# HOW TO BUILD MY OWN COLD SMOKER



## spartan1967 (Feb 21, 2013)

I am attempting to build my own cold smoker, I am at the design stage of my build and I plan

on building a portable unit that I can take with me, when its time for me to move, so it will

have to be big enough for me to be able to smoke a couple of hams at a time plus some bacon

and salmon, it must have a minimal 3 racks a couple of hanging poles to hang

my ham .

My wood working skills and knowledge of tools is good, I want to do this right the first time out .

So any advice would be awesome.
	

	
	
		
		



		
			






My questions

What size and dimensions of the smoker ?keep in mind it needs to be portable.

What type of wood can I use to make the smoker ?

How to control the amount of smoke that enters and leaves the smoker ? 

How long should the pipe that carries the smoke from the burner to the smoker be ?

What type of pipe can I use, that carries the smoke ? can I use galvanize or copper ?

I will post a picture of the size and dimension of the smoker I was planning on building

in the next day , let me know what ya all think .

Thanks again

Geo


----------



## dirtsailor2003 (Feb 23, 2013)

SPARTAN1967 said:


> I am attempting to build my own cold smoker, I am at the design stage of my build and I plan
> 
> on building a portable unit that I can take with me, when its time for me to move, so it will
> 
> ...


1, What do you want to smoke? Are you going to make your racks or buy store bought? Portability, how big is your car/truck/trailer?

2. You can use most any solid wood, pine, fir, cedar are good options. Some use plywood, but be careful of the types of glues used. Some even use cardboard boxes for cold smoking!

3. Have an inlet at the bottom and an open vent at the top.
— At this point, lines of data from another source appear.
Record Gateway := MkGateway {
  networkName : SubnetID;
  bottomUpCheckPeriod : N;
  maxMsgsPerBottomUpBatch : N;
  maxTreeDepth : N;
  generalPurposeCrossMsg : bool;
  multiLevelCrossMsg : bool;
  bottomUpNonce : N;
  appliedTopDownNonce : N;
  totalSubnets : N;
  subnets : gmap N Subnet;
  bottomUpMsgBatches : gmap N BottomUpMsgBatch;
  postbox : gmap N IpcEnvelope;
  topdown_log : list (Address * IpcEnvelope);
  balances : gmap N N
}.

Class MessageEnv := {
  (** The hashes of identifiers and of envelopes. *)
  env_hash_id :: IdHash;
  hash_envelope : IpcEnvelope → N;
  (** The addresses of the gateway, of the system actor and of the burnt funds. *)
  this_gateway : Address;
  SYSTEM_ACTOR : Address;
  BURNT_FUNDS_ACTOR : Address;
  (** Whether an account has code, and the address in its normal form. *)
  has_code : Address → bool;
  normalize : Address → Address;
  (** Whether a recipient takes funds, and what a contract returns for a message. *)
  receives : Address → N → bool;
  handleIpcMessage : Address → IpcEnvelope → N → bool * list byte;
  (** The supply source that a subnet actor names; no answer if it is not one. *)
  supplySource : Address → option SupplySource;
  (** A transfer of a token, and the gateway's balances before and after taking an amount. *)
  token_transfer : Address → Address → N → bool * list byte;
  token_pull : Address → Address → N → option (N * N);
  (** The data of an error. *)
  revert_data : string → list byte
}.

(** *** Updates *)

Definition set_nonces (bottom applied : N) (g : Gateway) : Gateway :=
  MkGateway (networkName g) (bottomUpCheckPeriod g) (maxMsgsPerBottomUpBatch g) (maxTreeDepth g) (generalPurposeCrossMsg g)
    (multiLevelCrossMsg g) bottom applied (totalSubnets g) (subnets g) (bottomUpMsgBatches g) (postbox g)
    (topdown_log g) (balances g).
Definition set_subnets (total : N) (m : gmap N Subnet) (g : Gateway) : Gateway :=
  MkGateway (networkName g) (bottomUpCheckPeriod g) (maxMsgsPerBottomUpBatch g) (maxTreeDepth g) (generalPurposeCrossMsg g)
    (multiLevelCrossMsg g) (bottomUpNonce g) (appliedTopDownNonce g) total m (bottomUpMsgBatches g) (postbox g)
    (topdown_log g) (balances g).
Definition set_batches (m : gmap N BottomUpMsgBatch) (g : Gateway) : Gateway :=
  MkGateway (networkName g) (bottomUpCheckPeriod g) (maxMsgsPerBottomUpBatch g) (maxTreeDepth g) (generalPurposeCrossMsg g)
    (multiLevelCrossMsg g) (bottomUpNonce g) (appliedTopDownNonce g) (totalSubnets g) (subnets g) m (postbox g)
    (topdown_log g) (balances g).
Definition set_postbox (m : gmap N IpcEnvelope) (g : Gateway) : Gateway :=
  MkGateway (networkName g) (bottomUpCheckPeriod g) (maxMsgsPerBottomUpBatch g) (maxTreeDepth g) (generalPurposeCrossMsg g)
    (multiLevelCrossMsg g) (bottomUpNonce g) (appliedTopDownNonce g) (totalSubnets g) (subnets g) (bottomUpMsgBatches g) m
    (topdown_log g) (balances g).
Definition set_log (l : list (Address * IpcEnvelope)) (g : Gateway) : Gateway :=
  MkGateway (networkName g) (bottomUpCheckPeriod g) (maxMsgsPerBottomUpBatch g) (maxTreeDepth g) (generalPurposeCrossMsg g)
    (multiLevelCrossMsg g) (bottomUpNonce g) (appliedTopDownNonce g) (totalSubnets g) (subnets g) (bottomUpMsgBatches g)
    (postbox g) l (balances g).
Definition set_balances (b : gmap N N) (g : Gateway) : Gateway :=
  MkGateway (networkName g) (bottomUpCheckPeriod g) (maxMsgsPerBottomUpBatch g) (maxTreeDepth g) (generalPurposeCrossMsg g)
    (multiLevelCrossMsg g) (bottomUpNonce g) (appliedTopDownNonce g) (totalSubnets g) (subnets g) (bottomUpMsgBatches g)
    (postbox g) (topdown_log g) b.

Definition put_subnet (h : N) (s : Subnet) (g : Gateway) : Gateway :=
  set_subnets (totalSubnets g) (<[h := s]> (subnets g)) g.
Definition put_batch (epoch : N) (b : BottomUpMsgBatch) (g : Gateway) : Gateway :=
  set_batches (<[epoch := b]> (bottomUpMsgBatches g)) g.

Definition with_nonce (n : N) (m : IpcEnvelope) : IpcEnvelope :=
  MkEnvelope (kind m) (to m) (from m) n (value m) (message m).

Definition u64_add (a b : N) : outcome string N := checked panic_arithmetic u64_size (Z.of_N a + Z.of_N b).
Definition u64_sub (a b : N) : outcome string N := checked panic_arithmetic u64_size (Z.of_N a - Z.of_N b).
Definition u256_mul (a b : N) : outcome string N := checked panic_arithmetic u256_size (Z.of_N a * Z.of_N b).
Definition u256_div (a b : N) : outcome string N := if bool_decide (b = 0) then Fail panic_arithmetic else Done (a / b).

(** ** Funds *)

Definition balance (g : Gateway) (a : Address) : N := default 0 (balances g !! a).

Definition move (sender recipient amount : N) (b : gmap N N) : gmap N N :=
  let b := <[sender := default 0 (b !! sender) - amount]> b in
  <[recipient := default 0 (b !! recipient) + amount]> b.

(** The value of a call is moved before the call runs. *)
Definition pay (sender recipient amount : N) : stm Gateway string unit :=
  have ← reads (λ g, balance g sender);
  if bool_decide (have < amount) then abort "insufficient balance"%string
  else modify (λ g, set_balances (move sender recipient amount (balances g)) g).

Section gateway.
Context `{MessageEnv}.

(** [Address.sendValue] of the library, which reverts when the recipient does. *)
Definition sendValue (recipient amount : N) : stm Gateway string unit :=
  have ← reads (λ g, balance g this_gateway);
  if bool_decide (have < amount) then abort "AddressInsufficientBalance"%string
  else if negb (receives recipient amount) then abort "FailedInnerCall"%string
  else pay this_gateway recipient amount.

(** ** [SupplySourceHelper] *)

Definition native : SupplySource := MkSupply Native 0.

Definition ask_supply (actor : Address) : stm Gateway string SupplySource :=
  match supplySource actor with
  | Some s => mret s
  | None => abort ""%string
  end.

Definition hasSupplyOfKind (actor : Address) (k : SupplyKind) : stm Gateway string bool :=
  s ← ask_supply actor;
  mret (bool_decide (sup_kind s = k)).

Definition expect (s : SupplySource) (k : SupplyKind) : stm Gateway string unit :=
  if bool_decide (sup_kind s = k) then mret tt else abort "UnexpectedSupplySource"%string.

Definition lock (sender : Address) (s : SupplySource) (amount : N) : stm Gateway string N :=
  match sup_kind s with
  | ERC20 =>
      match token_pull (tokenAddress s) sender amount with
      | None => abort ""%string
      | Some (initialBalance, finalBalance) =>
          if bool_decide (finalBalance ≤ initialBalance) then abort "NoBalanceIncrease"%string
          else mret (finalBalance - initialBalance)
      end
  | Native => mret amount
  end.

(** A low-level call moves its value only if it succeeds. *)
Definition call_value (recipient amount : N) (result : bool * list byte) : stm Gateway string (bool * list byte) :=
  have ← reads (λ g, balance g this_gateway);
  if bool_decide (have < amount) then abort "NotEnoughBalance"%string
  else if result.1 then pay this_gateway recipient amount ;; mret result
  else mret result.

Definition transferFunds (s : SupplySource) (recipient amount : N) : stm Gateway string (bool * list byte) :=
  match sup_kind s with
  | Native => call_value recipient amount (receives recipient amount, [])
  | ERC20 => mret (token_transfer (tokenAddress s) recipient amount)
  end.

Definition functionCallWithERC20Value (s : SupplySource) (target : Address) (m : IpcEnvelope) (amount : N) :
    stm Gateway string (bool * list byte) :=
  let moved := token_transfer (tokenAddress s) target amount in
  if moved.1 then
    r ← call_value target 0 (handleIpcMessage target m 0);
    let '(success, ret) := r in
    if (success : bool) then mret (success, ret) else abort ""%string
  else abort ""%string.

Definition performCall (s : SupplySource) (target : Address) (m : IpcEnvelope) (amount : N) :
    stm Gateway string (bool * list byte) :=
  if bool_decide (amount = 0) then call_value target 0 (handleIpcMessage target m 0)
  else
    match sup_kind s with
    | Native => call_value target amount (handleIpcMessage target m amount)
    | ERC20 => functionCallWithERC20Value s target m amount
    end.

(** ** [CrossMsgHelper] *)

Definition createTransferMsg (sender recipient : IPCAddress) (amount : N) : IpcEnvelope :=
  MkEnvelope Transfer recipient sender 0 amount [].

Definition outcome_number (o : OutcomeType) : N :=
  match o with Ok => 0 | SystemErr => 1 | ActorErr => 2 end.

(** [abi.encode] of a [ResultMsg]. *)
Definition encode_result (i : N) (o : OutcomeType) (ret : list byte) : list byte :=
  word 32 ++ word i ++ word (outcome_number o) ++ word 96 ++ word (nlength ret) ++ ret ++ padding ret.

Definition createResultMsg (m : IpcEnvelope) (o : OutcomeType) (ret : list byte) : IpcEnvelope :=
  let v := match o with Ok => 0 | _ => value m end in
  MkEnvelope Result (from m) (to m) 0 v (encode_result (hash_envelope m) o ret).

Definition createReleaseMsg (subnet : SubnetID) (signer : Address) (recipient : FvmAddress) (amount : N) :
    outcome string IpcEnvelope :=
  parent ← getParentSubnet subnet;
  mret (createTransferMsg (MkAddress subnet (fvm_from signer)) (MkAddress parent recipient) amount).

Definition createFundMsg (subnet : SubnetID) (signer : Address) (recipient : FvmAddress) (amount : N) :
    outcome string IpcEnvelope :=
  parent ← getParentSubnet subnet;
  mret (createTransferMsg (MkAddress parent (fvm_from signer)) (MkAddress subnet recipient) amount).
You can put a ball valve on the inlet to control how much smoke you let in or a damper type depending on how big the inlet is.
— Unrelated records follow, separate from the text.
Lemma sendReceipt_covers k block m o ret g x g' :
  sendReceipt block m o ret g = Done (x, g') → covers (match o with Ok => 0 | _ => value m end + k) g → covers k g'.
Proof.
  unfold sendReceipt. intros Hr Hc.
  destruct (isEmpty m); [inv_done; eapply covers_le; [done|lia]|].
  case_bool_decide; [inv_done; eapply covers_le; [done|lia]|]. inv_done.
  match goal with G : commitCrossMessage _ _ _ = Done (?r, _) |- _ =>
    destruct r as [burn m']; apply (commitCross_covers k) in G; [|exact Hc] end.
  destruct burn; [|naive_solver]. eapply covers_le; [naive_solver|lia].
Qed.

(** *** Executing messages *)

Lemma transferFunds_covers k s recipient amount g b r g' :
  transferFunds s recipient amount g = Done ((b, r), g') → covers (amount + k) g → covers (if b then k else amount + k) g'.
Proof.
  unfold transferFunds. destruct (sup_kind s); [by apply call_covers|].
  destruct (token_transfer _ _ _) as [ok ret]. intros Hr Hc. inv_done. destruct b; [|done].
  eapply covers_le; [done|lia].
Qed.

Lemma performCall_covers k s target m amount g b r g' :
  performCall s target m amount g = Done ((b, r), g') → covers (amount + k) g → covers (if b then k else amount + k) g'.
Proof.
  unfold performCall. case_bool_decide as Hz; [subst amount; by apply call_covers|].
  destruct (sup_kind s); [by apply call_covers|]. unfold functionCallWithERC20Value. intros Hr Hc.
  destruct (token_transfer _ _ _) as [[] ret]; cbn in Hr; inv_done.
  match goal with G : call_value _ _ _ _ = Done (?r, _) |- _ => destruct r as [ok ret']; apply (call_covers (amount + k)) in G; [|done] end.
  destruct ok; inv_done. eapply covers_le; [done|lia].
Qed.

Lemma executeCross_covers k m s g b r g' :
  executeCrossMsg m s g = Done ((b, r), g') → covers (value m + k) g → covers (if b then k else value m + k) g'.
Proof.
  unfold executeCrossMsg. intros Hr Hc. destruct (execute m s g) as [[a g1]|e| | |] eqn:He; inv_done; [|done].
  unfold execute in He. destruct (isEmpty m); inv_done.
  destruct (kind m); [by eapply transferFunds_covers|by eapply performCall_covers..].
Qed.

Lemma admit_covers k block i m g s g' :
  admit_msg block i m g = Done (s, g') → covers (value m + k) g →
  covers (match s with Some _ => value m + k | None => k end) g'.
Proof.
  unfold admit_msg. intros Hr Hc. inv_done. destruct (applyType m _); inv_done.
  - match goal with G : getSubnet _ _ = _ |- _ => apply getSubnet_run in G as [-> ->] end.
    destruct (isEmptyId (id (subnet_at _ _))) eqn:Hid; cbn in *; [inv_done; eapply covers_le; [done|lia]|].
    destruct (negb _); inv_done; [by eapply sendReceipt_covers|].
    match goal with G : ask_supply _ _ = _ |- _ => apply ask_supply_same in G as -> end.
    eapply covers_put; [exact Hc|by apply registered_keyed; [apply Hc|]|done|]. unfold held. cbn. lia.
  - destruct (negb _); inv_done; [by eapply sendReceipt_covers|]. by apply covers_nonces.
Qed.

Lemma applyMsg_covers k block i m g x g' :
  applyMsg block i m g = Done (x, g') → covers (value m + k) g → covers k g'.
Proof.
  unfold applyMsg. intros Hr Hc. destruct (isEmptyId _); [by eapply sendReceipt_covers|]. inv_done.
  match goal with G : admit_msg _ _ _ _ = Done (?s, _) |- _ => apply (admit_covers k) in G; [|done]; destruct s as [s|]; inv_done; [|done] end.
  destruct (negb _); inv_done.
  - match goal with G : covers _ ?g1 |- _ => destruct G as [Hk Hf]; split; [exact Hk|] end.
    unfold owes in *. cbn.
    match goal with |- context [map_sum value (<[?h := m]> ?p)] =>
      pose proof (map_sum_update value no_envelope eq_refl p h m) as Hs end.
    unfold balance in *. cbn. lia.
  - match goal with G : executeCrossMsg _ _ _ = Done (?r, _) |- _ =>
      destruct r as [b ret]; apply (executeCross_covers k) in G; [|done] end.
    eapply sendReceipt_covers; [done|]. by destruct b.
Qed.

Definition values (l : list IpcEnvelope) : N := sumN (value <$> l).

Lemma values_cons m l : values (m :: l) = value m + values l.
Proof. done. Qed.

Lemma applyMessages_covers k block i l g x g' :
  applyMessages block i l g = Done (x, g') → covers (values l + k) g → covers k g'.
Proof.
  revert g x. induction l as [|m l IH]; cbn [applyMessages]; intros g x Hr Hc; inv_done; [done|].
  eapply IH; [done|]. eapply applyMsg_covers; [done|]. by rewrite values_cons, <-N.add_assoc in Hc.
Qed.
4. On my GOSM I have a mailbox mounted right to it, no pipe at all and I don't get any temp increase. Probably depends how you plan to generate smoke. I use an AMNTS from A-Maze-N

5. NOT Galvanized!


----------



## spartan1967 (Feb 23, 2013)

Dirtsailor203

Dimension are - 6 feet tall

                        - 30 inches deep

                        - 30 inches wide

It just needs to be big enuff to make a ham maybe some bacon and smoke some fish

I have a truck with an 8 ft bed, no problem to haul away, I intend on buying grates

from home depot or a restuarant supply place they shoild have them there.

I think I may opt not to do a hot box and use the pellets/dust from A-Maze-N products

this way i dont have to worry about stokin a fire or using propane or electricty .
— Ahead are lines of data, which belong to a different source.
(** C37: a network that has a parent and a child of its own loses a message
    from the parent with every withdrawal of the child: the receipt of the withdrawal takes up the
    nonce of the next message from the parent, which is then refused, and its funds do not
    arrive. *)
Theorem withdrawal_skips_topdown g block pn b a s c recipient sender v r0 r payer w payee e :
  networkName g = createSubnetId pn b → isEmptyId pn = false →
  a ≠ 0 → supplySource a = Some native →
  subnets g !! hash_id (createSubnetId (networkName g) a) = Some s → id s = createSubnetId (networkName g) a →
  0 < v ≤ circSupply s → circSupply s < u256_size → v ≤ balance g this_gateway →
  cp_subnetID c = createSubnetId (networkName g) a → cp_msgs c = [withdrawal g a s recipient sender v] →
  1 ≤ maxMsgsPerBottomUpBatch g →
  extractEvmAddress recipient = Done r0 → normalize r0 = r → receives r v = true →
  appliedBottomUpNonce s + 1 < u64_size → appliedTopDownNonce g + 1 < u64_size → topDownNonce s + 1 < u64_size →
  0 < w → getNextEpoch block (bottomUpCheckPeriod g) = Done e → bottomUpNonce g + 1 < u64_size →
  ∃ g1 g2, commitCheckpoint block a c g = Done (tt, g1) ∧
    applyMessages block pn (fund_msgs pn (networkName g) (appliedTopDownNonce g) [(payer, w, payee)]) g1 = Done (tt, g2) ∧
    balances g2 = balances g1 ∧ appliedTopDownNonce g2 = appliedTopDownNonce g + 1.
Proof.
  intros Hname Hpn Ha Hsrc Hs Hid Hv Hlt Hbal Hc Hm Hmax Hx Hr Hrec Hb Hat Ht Hval He Hbn.
  set (m := MkEnvelope Transfer (MkAddress (networkName g) (fvm_from payee)) (MkAddress pn (fvm_from payer)) (appliedTopDownNonce g) w []).
  assert (values (cp_msgs c) = v) as Hvs by (rewrite Hm; unfold values; cbn; lia).
  set (s1 := MkSubnet (stake s) (genesisEpoch s) (circSupply s - v) (topDownNonce s) (appliedBottomUpNonce s)
               (createSubnetId (networkName g) a)).
  set (g0 := put_subnet (hash_id (createSubnetId (networkName g) a)) s1 g).
  assert (isEmptyId (networkName g) = false) as Hne by (rewrite Hname; apply createSubnetId_not_empty).
  destruct (applyMsg_withdrawal block g0 a s1 recipient sender v r0 r)
    as (g1 & Hrun & _ & _ & Hn1 & Hp1 & Hb1 & Ha1); try done; [apply lookup_insert_eq|by split; [apply Hv|]|cbn; lia|].
  cbn [g0 put_subnet set_subnets networkName bottomUpCheckPeriod bottomUpNonce appliedTopDownNonce] in Hn1, Hp1, Hb1, Ha1.
  destruct (applyMsg_refused block pn b e g1 m) as (g2 & Hrun2 & _ & _ & Hb2 & Ha2 & _); try done;
    [congruence|cbn; lia|congruence|by rewrite Hb1|].
  exists g1, g2. split_and!; [|cbn [fund_msgs applyMessages]; fold m; by erewrite bind_run by exact Hrun2|done|by rewrite Ha2, Ha1].
  rewrite (commitCheckpoint_run block a c g s); try done; [|by rewrite Hm|by rewrite Hvs; apply Hv].
  rewrite Hvs. fold s1 g0. rewrite Hm. cbn [applyMessages]. by erewrite bind_run by exact Hrun.
Qed.
End middle.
just keep it simple , alot of people here are very happy with the A-Maze-N products

thank for your input

Geo


----------



## dirtsailor2003 (Feb 23, 2013)

SPARTAN1967 said:


> Dirtsailor203
> 
> Dimension are - 6 feet tall
> 
> ...


If you are going to buy grates, build your box around the ones you buy. That way they fit! 

I use the 12" and 18" tube smokers from Todd, and they work great! In fact I just did a cold smoke this morning using the 12" tube. Make provisions in your smoker to hang meats. I remove the racks in mine and use some lath that I have, works great for hanging bacon and sausage.


----------



## spartan1967 (Feb 23, 2013)

Dirtsailor2003

Good point about the size of grates will look at them this weekend and build smoker and adjust dimensions

if needed, yes I was planning on hanging some meat I was going to use rods (WOODEN TYPES) to hang my ham from

Thanks for the advice

Geo


----------



## jarjarchef (Feb 23, 2013)

Spartan

This is a build that sounds like it will be up your alley. My daughter and I are working on it. I will be posting more on it later this weekend....

http://www.smokingmeatforums.com/t/136196/not-so-mini-smokehouse-build-w-pics


----------



## spartan1967 (Feb 23, 2013)

Jarjarchef

Sounds like you and your kid are goin do some bonding , that gives me an idea , i have my kid next weekend

I have some of my supplies and I think
	

	
	
		
		



		
		
	


	





 I am going do some father and daughter bondin next weeend smoker build style 
	

	
	
		
		



		
		
	


	





Thanks

Geo


----------



## diggingdogfarm (Feb 23, 2013)

Why not an UDS?
That's cheap and portable and plenty big enough for a ham (or two).
Smoke with a A-Maze-N tube smoker.

Actually, I smoke 20lb.+ hams all the time in the $59 Lowes smoker with an A-Maze-N. It's certainly portable.
I drilled a hole on the top for a stainless steel eye-bolt.
I hang the ham in a stockenette with a stockenette hook, works great.
Bacon is hung on the bottom of the grates with bacon combs.













Master Forge 36-in 376 sq in Baked Enamel Green Ch



__ diggingdogfarm
__ Feb 23, 2013







~Martin


----------



## jarjarchef (Feb 23, 2013)

Geo,

It has been a great experience. It has taken a lot longer then I had planned on. Mostly due to other things getting into the mix. I will say that some of the time issues are mine. I find things I want to do along the way and it adds time. I want this to last a long time and be flexible enough to take almost anything I throw into it....

I am adding more pics from today's progress.....

Jeramy


----------



## spartan1967 (Feb 23, 2013)

@Jeramy I kinda expect it to take me some time to put together, but looking forward to it

@ diggindogfarm thank you for the advice,I considered a factory made smoker ,but theres something

rewarding and old skool about building your own smoker, I guess not all will agree with me since, I know

it will sit in a corner, until I think of smokin meat again ,call me crazy 
	

	
	
		
		



		
		
	


	





cheers

Thank you

Geo


----------



## jarjarchef (Feb 23, 2013)

I would do it again.......even if it never gets used, I will get more out of it then anything else I have......she has had so much fun working on it and talking about it......


----------



## spartan1967 (Feb 23, 2013)

I feel the same way , thats why I want her to help me , that bonding that only a father and a daughter can have

its priceless, i will be posting pictures over the next month it will take a while since I have her every two weeks

keep u posted


----------